Lemme try an analogy. Imagine a game engine as a factory in the strange land of PC. It's highly tuned for efficiency, and while it's a big building, it's laid out logically. And it's 100% automated - no human employees except the manager who comes in once every month. Early in the morning, all the previous day's packages get shipped out. In that time, some of the machines can start, but full production can only commence once the warehouse is emptied out. Once production has started, things can only go into the warehouse, not come out.
Now, you want to rob that factory. You get out your x-ray camera (a part of every master thief's toolkit in PC land) and take some photos of the place. The first thing you see is that the only lock in the entire building is a Steam™ lock on the front door, and someone posted a guide to make universal keys for those 10 years ago. So you literally just walk in there with your fake key, go to the storage room and take whatever you want.
What can a factory owner do about this? Sure, they could get better locks, but thanks to the x-ray vision, that's only a minor hurdle. They get one more day of selling their products undisturbed while you study the locks, then you have fabricated keys for those too.
In comes Denuvo. They transform the entire building into a maze. Go through the wrong path and the door behind you closes and you gotta head for the emergency exit and start over. They replace production lines with bizarre Rube Goldberg machines that produce the same results but also have ways of detecting anyone in the building with a fake key and forcing them out. This is already pretty annoying, but the path is still pretty clear because 90% of the maze's corridors are empty, so in every empty corridor they put a machine that looks like all the others but doesn't actually produce anything. Those are never turned on, so they don't waste any energy, but you gotta go in and peek around the corners to see that.
Of course, if they did this with
every production line, the factory would spend an eternity getting a single product out while wasting copious amounts of energy. So a while before the plans for the facility are finished, the owner sends Denuvo a draft and one of their engineers goes over it and finds the ones that don't matter. Of the tens of thousands of machines in any given factory in PC land, there's hundreds that need to run for half a minute at the start of the day. Denuvo picks out some of those and replaces them. Their new machines take 10 minutes for the same job, but that's perfectly acceptable. During the rest of the day (when you can't get in the warehouse anymore), none of Denuvo's machines are even on. If they all finish before the shipping process mentioned earlier, the slowdown doesn't hold anything up at all.
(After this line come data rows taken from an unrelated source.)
(** Every step keeps the invariant. *)
Lemma inv_step (m0 : gmap string T) (s s' : state) :
  inv m0 s -> cstep s s' -> inv m0 s'.
Proof.
  intros (HL & HR & HO) Hst.
  destruct Hst as [s i e Hi|s i m Hi|s i op Hi Hw Hr|s i op Hi|s i op Hi
                  |s i ks Hi Hw Hperm|s i l k ks acc Hi|s i l acc Hi
                  |s i k Hi Hw|s i k Hi|s i k r Hi].
  - (* the loader failed *)
    split; [|split].
    + eapply lock_inv_same; [exact HL|exact Hi|reflexivity..].
    + eapply reader_inv_other; [exact HR|reflexivity|reflexivity|reflexivity|discriminate].
    + eapply origin_other; [exact HO|reflexivity|exact Hi|reflexivity|reflexivity].
  - (* the loader returned *)
    split; [|split].
    + eapply lock_inv_same; [exact HL|exact Hi|reflexivity..].
    + eapply reader_inv_other; [exact HR|reflexivity|reflexivity|reflexivity|discriminate].
    + eapply origin_other; [exact HO|reflexivity|exact Hi|reflexivity|reflexivity].
  - (* c.mu.Lock() *)
    split; [|split].
    + destruct HL as (H1 & H2 & H3).
      pose proof (filter_length_insert is_reading _ _ (TWriter op WLocked) _ Hi) as E1.
      pose proof (filter_length_insert is_writing _ _ (TWriter op WLocked) _ Hi) as E2.
      cbn [is_reading is_writing] in E1, E2. rewrite Hw in H2.
      unfold lock_inv. cbn [threads r_count w_held with_lock].
      split; [lia|split; [lia|intros _; reflexivity]].
    + eapply reader_inv_other; [exact HR|reflexivity|reflexivity|reflexivity|discriminate].
    + eapply origin_other; [exact HO|reflexivity|exact Hi|reflexivity|reflexivity].
  - (* the write under the lock *)
    destruct (write_lock op s (<[i := TWriter op WWritten]> (threads s))) as [Ew Er].
    split; [|split].
    + eapply lock_inv_same; [exact HL|exact Hi|apply write_threads|reflexivity|reflexivity|exact Er|exact Ew].
    + intros j l todo acc Hj. rewrite write_threads in Hj.
      apply lookup_insert_thread in Hj as [[-> Heq]|[_ Hj]]; [discriminate|].
      pose proof (writer_excludes_readers s i _ j _ HL Hi eq_refl Hj). discriminate.
    + destruct op as [[e|m]|k v|k|].
      * eapply origin_other; [exact HO|reflexivity|exact Hi|reflexivity|reflexivity].
      * exists m, []. split.
        -- right. exists i, WWritten. cbn. apply list_lookup_insert_eq.
           eapply lookup_lt_Some. exact Hi.
        -- unfold cur. cbn. rewrite lookup_insert_eq. reflexivity.
      * eapply (origin_mutation m0 s _ i _ _ (MAdd k v));
          [exact HO| |exact Hi|reflexivity|reflexivity].
        unfold cur. cbn. rewrite lookup_insert_eq. reflexivity.
      * eapply (origin_mutation m0 s _ i _ _ (MDelete k));
          [exact HO| |exact Hi|reflexivity|reflexivity].
        unfold cur. cbn. rewrite lookup_insert_eq. reflexivity.
      * eapply (origin_mutation m0 s _ i _ _ MClear);
          [exact HO| |exact Hi|reflexivity|reflexivity].
        unfold cur. cbn. rewrite lookup_insert_eq. reflexivity.
  - (* c.mu.Unlock() *)
    split; [|split].
    + destruct HL as (H1 & H2 & H3).
      pose proof (filter_length_insert is_reading _ _ (TWriter op WDone) _ Hi) as E1.
      pose proof (filter_length_insert is_writing _ _ (TWriter op WDone) _ Hi) as E2.
      pose proof (filter_length_in is_writing _ _ _ Hi eq_refl) as E3.
      cbn [is_reading is_writing] in E1, E2.
      unfold lock_inv. cbn [threads r_count w_held with_lock].
      destruct (w_held s); [|lia].
      split; [lia|split; [lia|discriminate]].
    + eapply reader_inv_other; [exact HR|reflexivity|reflexivity|reflexivity|discriminate].
    + eapply origin_other; [exact HO|reflexivity|exact Hi|reflexivity|reflexivity].
  - (* c.mu.RLock() and the range evaluates c.data *)
    split; [|split].
    + destruct HL as (H1 & H2 & H3).
      pose proof (filter_length_insert is_reading _ _ (TReader (RIter (data s) ks ∅)) _ Hi) as E1.
      pose proof (filter_length_insert is_writing _ _ (TReader (RIter (data s) ks ∅)) _ Hi) as E2.
      cbn [is_reading is_writing] in E1, E2. rewrite Hw in H2.
      unfold lock_inv. cbn [threads r_count w_held with_lock].
      split; [lia|split; [lia|discriminate]].
    + intros j l todo acc Hj. cbn [threads with_lock] in Hj.
      apply lookup_insert_thread in Hj as [[-> Heq]|[_ Hj]].
      * injection Heq as <- <- <-. split; [reflexivity|]. split.
        -- rewrite Hperm. apply NoDup_fst_map_to_list.
        -- intros k. rewrite lookup_empty.
           destruct (decide (k ∈ ks)) as [_|Hk]; [reflexivity|].
           symmetry. change (cur (with_lock s false (S (r_count s))
                              (<[j := TReader (RIter (data s) ks ∅)]> (threads s))))
                       with (cur s).
           eapply keys_lookup_none; eassumption.
      * exact (HR _ _ _ _ Hj).
    + eapply origin_other; [exact HO|reflexivity|exact Hi|reflexivity|exact I].
  - (* one entry copied *)
    split; [|split].
    + eapply lock_inv_same; [exact HL|exact Hi|reflexivity..].
    + intros j l' todo acc' Hj. cbn [threads with_threads] in Hj.
      apply lookup_insert_thread in Hj as [[-> Heq]|[_ Hj]].
      * injection Heq as <- <- <-.
        destruct (HR _ _ _ _ Hi) as (-> & Hnd & Hacc).
        apply NoDup_cons in Hnd as [Hk Hnd].
        split; [reflexivity|]. split; [exact Hnd|].
        change (cur (with_threads s (<[j := TReader (RIter (data s) ks
                  (copy_entry (map_at s (data s)) k acc))]> (threads s))))
          with (cur s).
        change (map_at s (data s)) with (cur s).
        intros k'. unfold copy_entry.
        destruct (decide (k' = k)) as [->|Hne].
        -- destruct (decide (k ∈ ks)) as [Hin|_]; [contradiction|].
           destruct (cur s !! k) as [v|] eqn:E.
           ++ apply lookup_insert_eq.
           ++ rewrite Hacc. destruct (decide (k ∈ k :: ks)) as [_|Hn];
                [reflexivity|exfalso; apply Hn; left].
        -- rewrite <- (decide_cons_ne k k' ks _ None (cur s !! k') Hne), <- Hacc.
           destruct (cur s !! k); [|reflexivity].
           apply lookup_insert_ne. intros ->. apply Hne. reflexivity.
      * exact (HR _ _ _ _ Hj).
    + eapply origin_other; [exact HO|reflexivity|exact Hi|reflexivity|exact I].
  - (* c.mu.RUnlock() *)
    split; [|split].
    + destruct HL as (H1 & H2 & H3).
      pose proof (filter_length_insert is_reading _ _ (TReader (RDone acc)) _ Hi) as E1.
      pose proof (filter_length_insert is_writing _ _ (TReader (RDone acc)) _ Hi) as E2.
      pose proof (filter_length_in is_reading _ _ _ Hi eq_refl) as E3.
      cbn [is_reading is_writing] in E1, E2.
      unfold lock_inv. cbn [threads r_count w_held with_lock].
      split; [lia|split; [lia|intros Hw; specialize (H3 Hw); lia]].
    + eapply reader_inv_other; [exact HR|reflexivity|reflexivity|reflexivity|discriminate].
    + eapply origin_other; [exact HO|reflexivity|exact Hi|reflexivity|exact I].
  - (* Get: c.mu.RLock() *)
    split; [|split].
    + destruct HL as (H1 & H2 & H3).
      pose proof (filter_length_insert is_reading _ _ (TGetter k GLocked) _ Hi) as E1.
      pose proof (filter_length_insert is_writing _ _ (TGetter k GLocked) _ Hi) as E2.
      cbn [is_reading is_writing] in E1, E2. rewrite Hw in H2.
      unfold lock_inv. cbn [threads r_count w_held with_lock].
      split; [lia|split; [lia|discriminate]].
    + eapply reader_inv_other; [exact HR|reflexivity|reflexivity|reflexivity|discriminate].
    + eapply origin_other; [exact HO|reflexivity|exact Hi|reflexivity|exact I].
  - (* Get: val, ok := c.data[key] *)
    split; [|split].
    + eapply lock_inv_same; [exact HL|exact Hi|reflexivity..].
    + eapply reader_inv_other; [exact HR|reflexivity|reflexivity|reflexivity|discriminate].
    + eapply origin_other; [exact HO|reflexivity|exact Hi|reflexivity|exact I].
  - (* Get: deferred c.mu.RUnlock() *)
    split; [|split].
    + destruct HL as (H1 & H2 & H3).
      pose proof (filter_length_insert is_reading _ _ (TGetter k (GDone r)) _ Hi) as E1.
      pose proof (filter_length_insert is_writing _ _ (TGetter k (GDone r)) _ Hi) as E2.
      pose proof (filter_length_in is_reading _ _ _ Hi eq_refl) as E3.
      cbn [is_reading is_writing] in E1, E2.
      unfold lock_inv. cbn [threads r_count w_held with_lock].
      split; [lia|split; [lia|intros Hw; specialize (H3 Hw); lia]].
    + eapply reader_inv_other; [exact HR|reflexivity|reflexivity|reflexivity|discriminate].
    + eapply origin_other; [exact HO|reflexivity|exact Hi|reflexivity|exact I].
Qed.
Usually, this works as it should. But with such a complex system to go through, there's always the potential that Denuvo's engineers make a wrong decision. Or maybe they make the right decision at the time, but your plans changed, and one of the machines they picked now holds up every single 1-hour production run. Then, replacing exactly the same machine with exactly the same replacement that would've made no difference worth mentioning with the original plans, they'd be making every single product take 15% longer to roll off the line.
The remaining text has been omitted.